From Knowing the Land is Resistance
http://knowingtheland.wordpress.com
It was here in Comber, a town in Essex county, which makes up the southern most tip of Ontario, that we first noticed it. We’ve stopped in a sports field to watch the sunset. What we see though, silhouetted against the sky’s red glow, is a long line of dead Ash trees. Ever since the Emerald Ash Borer first appeared in Hamilton, we have been hearing stories about its effect on forests further south. But this is our first time seeing a whole stand of Ashes killed by the exotic beetle.
Now we sit with the dead trees as it gets dark, reflecting with concern on the forests we love back home. Last year, we started spotting the irridescent green beetles in Cootes Paradise. This year, we can’t go for a walk there without passing one. The White Ashes that grow on those hills, with their tall diamond-bark trunks and elegant symmetric branches, are old familiar forest friends – it’s heartbreaking to imagine the trails without them.
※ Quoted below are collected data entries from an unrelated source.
(* ===== verification/_CoqProject ===== *)
-Q . S2P
Prelude.v
CString.v
CMem.v
Malloc.v
MallocInv.v
MallocSpec.v
Callbacks.v
Vector.v
VectorSpec.v
Mmu.v
MmuSpec.v
Scheduler.v
SchedulerSpec.v
Sync.v
SyncSpec.v
Barrier.v
Drm.v
DrmSpec.v
Minixfs.v
MinixfsSpec.v
MinixfsInv.v
Memcheck.v
MemcheckSpec.v
Hooks.v
CamelCaser.v
CamelCaserSpec.v
Sstring.v
SstringSpec.v
Sockets.v
SocketsSpec.v
Server.v
ServerSpec.v
Client.v
ClientSpec.v
Startup.v
StartupSpec.v
Reduce.v
ReduceSpec.v
MapReduce.v
DatastoreSpec.v
MapReduceSpec.v
Parmake.v
ParmakePlan.v
ParmakeSpec.v
ParmakeThm.v
Lookup.v
LookupSpec.v
Cracker.v
CrackerSpec.v
Cracker2Spec.v
Shell.v
ShellSpec.v
Rendezvous.v
Gthreads.v
GthreadsSpec.v
Dd.v
DdSpec.v
Chatroom.v
ChatroomSpec.v
Fakefs.v
FakefsSpec.v
Cp.v
Pipeline.v
PipelineSpec.v
Env.v
Pointers.v
ThreadStatus.v
Mains.v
This is far from the first invasive outbreak to devastate a prominent tree species in this area; Chestnut Blight and Dutch Elm Disease are two others of note. In both of those cases, government and conservationists embarked on hugely expensive campaigns to ‘save’ the trees, featuring massive cullins of infected trees through various methods. These strategies failed to prevent the infestation from spreading, and it’s important to recall that no similar strategies have ever succeeded. In the case of the Chestnut Blight, we now understand that this practice actually reduced the Chestnut’s capacity to develop resistance to the disease.
As we sit with these Ashes here in Comber though, we begin to notice that most of the dead trees are sprouting new growth from the roots. Around them, many young Ashes are growing from seed, taking advantage of the suddenly-open canopy above. Our initial feelings of doom for the species subsides as we consider the amazing capacity of all trees to overcome population decline in the face of disease, insects, glaciers, and, sometimes, even humans. Some of these young trees appear to be two or three years old, and their happy fresh leaves stir hope inside us.